Track down every line below that holds "Hkept" and copy it.

═══

(** A call that ended by itself gives the same result with more frames
    at hand. *)
Lemma diff_negative_more_fuel (fuel : nat) :
  forall (parent : option Octnode) (current : Octnode) (r : Res outcome),
    diff_negative ndebug maxdepth vol fuel parent current = r ->
    r <> Fault OutOfFuel ->
    diff_negative ndebug maxdepth vol (S fuel) parent current = r.
Proof.
  induction fuel as [| fuel IH]; intros parent current r Hr Hne.
  { simpl in Hr. subst r. contradiction. }
  assert (Hkept : forall (loop1 loop2 : Res Octnode),
             (loop1 <> Fault OutOfFuel -> loop2 = loop1) ->
             (cur ← loop1; Ok (Kept cur)) = r ->
             (cur ← loop2; Ok (Kept cur)) = r).
  { intros loop1 loop2 Hloop Hb. rewrite Hloop; [exact Hb |].
    intros ->. apply Hne. rewrite <- Hb. reflexivity. }
  rewrite diff_negative_S in Hr. rewrite diff_negative_S. cbv zeta in *.
  destruct (childcount (evaluate vol current) =? 0).
  - destruct (inside (evaluate vol current)); [exact Hr |].
    destruct (outside (evaluate vol current)); [exact Hr |].
    destruct (depth (evaluate vol current) <? maxdepth); [| exact Hr].
    destruct (assert ndebug 155 (childcount (subdivide (evaluate vol current)) =? 8));
      [| exact Hr].
    simpl in *. revert Hr. apply Hkept. intros Hl.
    unfold build_new_children.
    apply (for_each_more
             (fun m cur =>
                _ ← assert ndebug 157 (bool_decide (is_Some (mjoin (child cur !! m))));
                match child cur !! m with
                | Some (Some c) =>
                    build_child vol (diff_negative ndebug maxdepth vol fuel) m cur c
                | _ => Fault (NullDereference 158)
                end)); [| reflexivity | exact Hl].
    intros m s r0 Hb Hr0.
    destruct (assert ndebug 157 (bool_decide (is_Some (mjoin (child s !! m)))));
      [| exact Hb].
    simpl in *. destruct (child s !! m) as [[c |] |]; [| exact Hb | exact Hb].
    eapply build_child_more; [| exact Hb | exact Hr0]. apply IH.
  - revert Hr. apply Hkept. intros Hl. unfold build_children.
    apply (for_each_more
             (fun m cur =>
                match child cur !! m with
                | Some (Some c) =>
                    build_child vol (diff_negative ndebug maxdepth vol fuel) m cur c
                | _ => Ok cur
                end)); [| reflexivity | exact Hl].
    intros m s r0 Hb Hr0.
    destruct (child s !! m) as [[c |] |]; [| exact Hb | exact Hb].
    eapply build_child_more; [| exact Hb | exact Hr0]. apply IH.
Qed.

(** With [frames] frames or more the result is the same. *)
Lemma diff_negative_enough_fuel (fuel : nat) (parent : option Octnode)
      (current : Octnode) :
  (frames maxdepth current <= fuel)%nat ->
  diff_negative ndebug maxdepth vol fuel parent current
  = diff_negative ndebug maxdepth vol (frames maxdepth current) parent current.
Proof.
  induction 1 as [| fuel Hle IH]; [reflexivity |].
  rewrite <- IH. apply diff_negative_more_fuel; [reflexivity |].
  apply diff_negative_fuel. exact Hle.
Qed.
End Fuel.

(** ** The leaf scale and the cells at the ceiling *)

Lemma Zlog2_53 (m : Z) : 0 < Z.abs m < 2 ^ 53 -> Z.log2 (Z.abs m) <= 52.
Proof.
  intros [Hlo Hhi]. apply Z.log2_lt_pow2 in Hhi; [lia | exact Hlo].
Qed.

(** With a wrapped exponent the power underflows to zero, and the
    quotient of a positive root scale is infinite. *)
Lemma leaf_scale_underflow (t : Octree) :
  2 ^ 31 <= max_depth t <= 2 ^ 32 - 1076 ->
  int_of_unsigned (max_depth t) = max_depth t - 2 ^ 32
  /\ pow2 (int_of_unsigned (max_depth t)) = Zero false
  /\ ((2 ^ (-1074) <= root_scale t)%Q -> leaf_scale t = Infinity false).
Proof.
  intros HD.
  assert (Hint : int_of_unsigned (max_depth t) = max_depth t - 2 ^ 32).
  { unfold int_of_unsigned. destruct (Z.ltb_spec (max_depth t) (2 ^ 31)); [lia | reflexivity]. }
  assert (Hpow : pow2 (int_of_unsigned (max_depth t)) = Zero false)
    by (rewrite Hint; apply pow2_underflow; lia).
  split; [exact Hint |]. split; [exact Hpow |].
  intros Hrs. unfold leaf_scale. rewrite Hpow.
  assert (Hsign : forall q, (2 ^ (-1074) <= q)%Q -> Qnegative q = false).
  { intros q Hq. apply Qnegative_false.
    pose proof (Qpow2_pos (-1074)). lra. }
  destruct (round64_positive _ Hrs) as [(q1 & -> & Hq1) | ->]; cbn [dmul].
  - assert (Hq2 : (2 ^ (-1074) <= 2 * q1)%Q) by (pose proof (Qpow2_pos (-1074)); lra).
    destruct (round64_positive _ Hq2) as [(q2 & -> & Hq2') | ->]; cbn [ddiv signbit].
    + rewrite (Hsign q2 Hq2'). reflexivity.
    + reflexivity.
  - reflexivity.
Qed.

═══

[Solution below]
  assert (Hkept : forall (loop1 loop2 : Res Octnode),
    simpl in *. revert Hr. apply Hkept. intros Hl.
  - revert Hr. apply Hkept. intros Hl. unfold build_children.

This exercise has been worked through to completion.